Assim como a mudança dos dias, a criação de seus versos é indicada por lettering. Eles vão formando poemas, lidos pela voz de seu criador. Vamos seguindo essa composição, verso por verso. Ficamos esperando por seu aparecimento pipocando na tela.
Acompanhamos Paterson que se mistura nos movimentos da cidade que também se chama Paterson. Essa personagem é a força da narrativa. Tudo gira a sua volta.
POESIA AQUI E ALI
Os poemas vão sendo completados pouco a pouco. De manhã, enquanto espera a ordem para sair com o ônibus ou na hora do almoço, olhando a paisagem. Seus olhos pairam e parecem focalizar a ponte e a queda d´água. Viria daí a inspiração que faz coisas comuns se transformarem em versos e poemas em caderno acomodado nos joelhos? Ou ainda, à noite no porão de sua casa.

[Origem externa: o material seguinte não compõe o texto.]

(* ===== verification/Users_Service.v ===== *)
(** * Users_Service: accounts, profiles and names (src/internal/users/service.go)

    The repository it is given ends every session with [RevokeAllRefreshTokens]
    (src/internal/app/cleanup.go, Sessions); the picture codecs are a class.
    SearchUser is left out with its statement. *)

From S2P Require Import Prelude GoLib Types Catalog Users_Model Db World Secure Users_Repo.

#[local] Open Scope Z_scope.

(** [RevokeAllRefreshTokens] of the repository the services are given. *)
Class SessionEnder := { RevokeAllRefreshTokens : uuid → M World unit }.

(** avatar.go *)
Definition avatarSize : Z := 256.
Definition maxAvatarPixels : Z := 40000000.
Definition avatarQuality : Z := 85.

(** The centre square of a picture. *)
Definition centre_square (b : Z * Z * Z * Z) : Z * Z * Z * Z :=
  let '(minX, minY, maxX, maxY) := b in
  let dx := maxX - minX in
  let dy := maxY - minY in
  let side := Z.min dx dy in
  let x := minX + Z.quot (dx - side) 2 in
  let y := minY + Z.quot (dy - side) 2 in
  (x, y, x + side, y + side).

Definition ProcessAvatar `{ImageLib} (raw : list Z) : result (list Z) :=
  match DecodeConfig raw with
  | None => Err ErrBadImage
  | Some (format, width, height) =>
    if negb (bool_decide (format ∈ ["jpeg"; "png"; "webp"])) then Err ErrBadImage
    else if (width <=? 0) || (height <=? 0) || (width * height >? maxAvatarPixels) then Err ErrImageTooLarge
    else match DecodeImage raw with
    | None => Err ErrBadImage
    | Some src => JpegEncode (ScaleOnWhite avatarSize avatarSize src (centre_square (Bounds src))) avatarQuality
    end
  end.

(** [if err := validate(x); err != nil { return err }] *)
Definition reject {S} (o : option error) : M S unit := match o with Some e => throw e | None => mret tt end.

Section service.
Context `{UuidLib} `{GoLower} `{MailParse} `{Argon} `{SessionEnder}.

(** Hooks for a changed name or picture (OnRename). *)
Variable onRename : list (uuid → M World unit).

Definition profileChanged (id : uuid) : M World unit := for_each onRename (λ fn, fn id).

(** [if err := s.store.SetNames(...); err != nil { log }] *)
Definition cache_name (id : uuid) (name : string) : M World unit := _ ← try (NameStore.SetNames [(id, name)]); mret tt.

Definition Register (name email password : string) : M World Account :=
  let name := NormalizeUsername name in
  let email := ToLower (TrimSpace email) in
  reject (validateRegister name email password) ;;
  hash ← HashPassword password;
  user ← Create_ (mk_CreateUserInput name name email hash);
  cache_name (ac_ID user) (ac_Name user) ;;
  mret user.

Definition UpdatePassword_ (userID : uuid) (oldPassword newPassword : string) : M World Account :=
  reject (ValidatePassword newPassword) ;;
  r ← GetUserByID userID;
  let hash := r.2 in
  if decide (hash = EmptyString) then throw ErrNoPassword
  else
    ok ← lift_result (CheckPassword oldPassword hash);
    if negb ok then throw ErrPassNotMatch
    else
      newHash ← HashPassword newPassword;
      user ← UpdateUserPassword userID newHash;
      RevokeAllRefreshTokens userID ;;
      mret user.

Definition with_interests (ids : list string) (u : Account) : Account :=
  mk_Account (ac_ID u) (ac_Name u) (ac_DisplayName u) (ac_CreatedAt u) (ac_UpdatedAt u) (ac_Email u) (ac_Verified u)
    (ac_Bio u) (ac_NameChangeAvailableAt u) (ac_AvatarURL u) (ac_Location u) (Some ids) (ac_Discoverable u)
    (ac_HideLastSeen u) (ac_IsAdmin u).

Definition Me (userID : uuid) : M World Account :=
  r ← GetUserByID userID;
  ids ← Interests_ userID;
  mret (with_interests ids r.1).

Definition GetName (userID : uuid) : M World string :=
  r ← try (NameStore.Name userID);
  match r with
  | Ok (Some name) => mret name
  | _ =>
    u ← GetUserByID userID;
    cache_name (ac_ID u.1) (ac_Name u.1) ;;
    mret (ac_Name u.1)
  end.

(** The checked request: [name], [country] and [interests] as the code's locals. *)
Record checked := mk_checked {
  ck_DisplayName : option string;
  ck_Bio : option string;
  ck_name : option string;
  ck_country : string;
  ck_interests : list string;
}.

(** Keeps the first of equal ids. *)
Fixpoint dedup_ids (seen : gset string) (ids : list string) : list string :=
  match ids with
  | [] => []
  | id :: ids => if decide (id ∈ seen) then dedup_ids seen ids else id :: dedup_ids ({[id]} ∪ seen) ids
  end.

Definition check_display (req : UpdateProfileRequest) : result (option string) :=
  match up_DisplayName req with
  | None => Ok None
  | Some d => let d := TrimSpace d in match ValidateDisplayName d with Some e => Err e | None => Ok (Some d) end
  end.

Definition check_bio (req : UpdateProfileRequest) : result (option string) :=
  match up_Bio req with
  | None => Ok None
  | Some b => let b := TrimSpace b in if RuneCountInString b >? maxBioLen then Err ErrBioTooLong else Ok (Some b)
  end.

Definition check_name (req : UpdateProfileRequest) : result (option string) :=
  match up_Name req with
  | None => Ok None
  | Some n => let n := NormalizeUsername n in match ValidateName n with Some e => Err e | None => Ok (Some n) end
  end.

Definition check_place (req : UpdateProfileRequest) : result string :=
  match up_Location req with
  | None => Ok EmptyString
  | Some l => if decide (l = EmptyString) then Ok EmptyString
              else match LookupPlace l with Some p => Ok (pl_Country p) | None => Err ErrBadPlace end
  end.

Definition check_interests (req : UpdateProfileRequest) : result (list string) :=
  match up_Interests req with
  | None => Ok []
  | Some ids =>
    if existsb (λ id, negb (ValidInterest id)) ids then Err ErrBadInterests
    else let interests := dedup_ids ∅ ids in
         if Z.of_nat (length interests) >? MaxInterests then Err ErrBadInterests else Ok interests
  end.

(** Everything is checked before anything is changed. *)
Definition check_profile (req : UpdateProfileRequest) : M World checked :=
  match req with
  | mk_UpdateProfileRequest None None None None None None => throw ErrInvalidInput
  | _ =>
    display ← lift_result (check_display req);
    bio ← lift_result (check_bio req);
    name ← lift_result (check_name req);
    country ← lift_result (check_place req);
    interests ← lift_result (check_interests req);
    mret (mk_checked display bio name country interests)
  end.

(** [if x != nil { ... }] *)
Definition when_given {A} (o : option A) (f : A → M World unit) : M World unit :=
  match o with Some a => f a | None => mret tt end.

Definition change_name (me : uuid) (name : string) : M World unit :=
  cur ← GetUserByID me;
  if decide (name = ac_Name cur.1) then mret tt
  else
    now ← Now;
    _ ← Rename_ me name now (now - RenameEvery);
    cache_name me name ;;
    profileChanged me.

Definition UpdateProfile (me : uuid) (req : UpdateProfileRequest) : M World Account :=
  c ← check_profile req;
  when_given (ck_name c) (change_name me) ;;
  when_given (ck_DisplayName c) (λ d, SetDisplayName_ me d ;; profileChanged me) ;;
  when_given (ck_Bio c) (λ b, _ ← SetBio_ me b; mret tt) ;;
  when_given (up_Location req) (λ l, SetLocation_ me l (ck_country c)) ;;
  when_given (up_Interests req) (λ _, SetInterests me (ck_interests c)) ;;
  when_given (up_Discoverable req) (SetDiscoverable_ me) ;;
  Me me.

Definition Profile_ (viewer id : uuid) : M World Profile := PublicProfile id viewer.

Definition SetMyAvatar `{ImageLib} (me : uuid) (raw : list Z) : M World Account :=
  img ← lift_result (ProcessAvatar raw);
  now ← Now;
  SetAvatar_ me img (now / millisecond * millisecond) ;;
  profileChanged me ;;
  Me me.

Definition DeleteMyAvatar (me : uuid) : M World unit := DeleteAvatar_ me ;; profileChanged me.

Definition Avatar (viewer id : uuid) : M World (list Z * time) := Avatar_ id viewer.

Definition LogoutAll (me : uuid) : M World unit := RevokeAllRefreshTokens me.

Definition DisplayName (id : uuid) : M World string := DisplayName_ id.
End service.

Em um caderno secreto, ele vai escrevendo nesses pequenos momentos que me parecem ser mais do que intervalos. Na verdade, são pedaços de tempos de seu dia muito esperados para esse exercício de reflexão acerca das coisas comuns. Nessas paradas, ele encontra algo maior que dê sentido a essas coisas comuns, um significado poético. É criação, enlevo estético.
São tempos de abstração em que o poeta vaga longe achando em um vazio o que estava procurando. E as palavras vão se acomodando no branco da página em alinhavos de poesia.
São muitos os poemas escritos. Muita poesia dispersa aqui e ali, misturada à realidade urbana, como nos versos de Williams Carlos Williams (1883-1963), modelo e poeta preferido de nossa personagem. Esse poeta modelo viveu a época em que as cidades ganharam impulso. Sua poesia tinha a “capacidade de transformar todo assunto ou objeto em matéria poética”, com imagens visuais, inglês coloquial e viés modernista. Como os versos de nossa personagem.
Nada é inocente na obra de um grande diretor de cinema e as ideias vão se juntando e revelando um rico universo literário.
Há repetições que não são coincidências. Nelas encontramos a genialidade de Jim Jarmusch que juntou a obra do grande poeta americano, o elogio da vida de uma cidade pequena, a história de uma personagem que é feliz no seu modo de vida simples. E em meio a tudo isso, o louvor à literatura e à poesia.
Há poesia nos reflexos dos vidros do ônibus. Os prédios da cidade, suas ruas e pessoas nas calçadas – cidade, pessoas, motorista e ônibus, tudo misturado. Um caleidoscópio e vida urbana. Ou há poesia mais evidente ainda quando as águas caudalosas da imaginação invadem os versos que estão formando poemas. Movimentos enormes de água como metáfora do intenso sentimento pela mulher amada.
Jim Jarmusch utilizou todos esses recursos para expressar uma maneira de experimentar a vida e de fazer cinema. A personagem diz: “Eu respiro poesia.” Confissão redundante e quase desnecessária.
Eu identifiquei algumas situações em que vi poesia. Você poderá identificar outras, pois a experiência poética é particular e subjetiva. Dizem que requer paciência e treino de olhar. Será? Por exemplo, como interpretar que o japonês com quem Paterson se encontra nas últimas cenas do filme tenha lhe dado um caderno para escrever poemas?
Sem saber, ele estava completando uma falta importante na vida de nossa personagem. Coincidências da vida? Magia dessas inexplicáveis que acontecem? Ou terá sido apenas mais um sinal de poesia?
Pode ser, sim. Poesia da vida.
PRELÚDIO AO INVERNO
“A mariposa sob as goteiras
com asas como
a casca de um tronco, estende-se
e o amor é uma curiosa
coisa suavemente alada
imóvel sob as goteiras.” Williams Carlos Williams.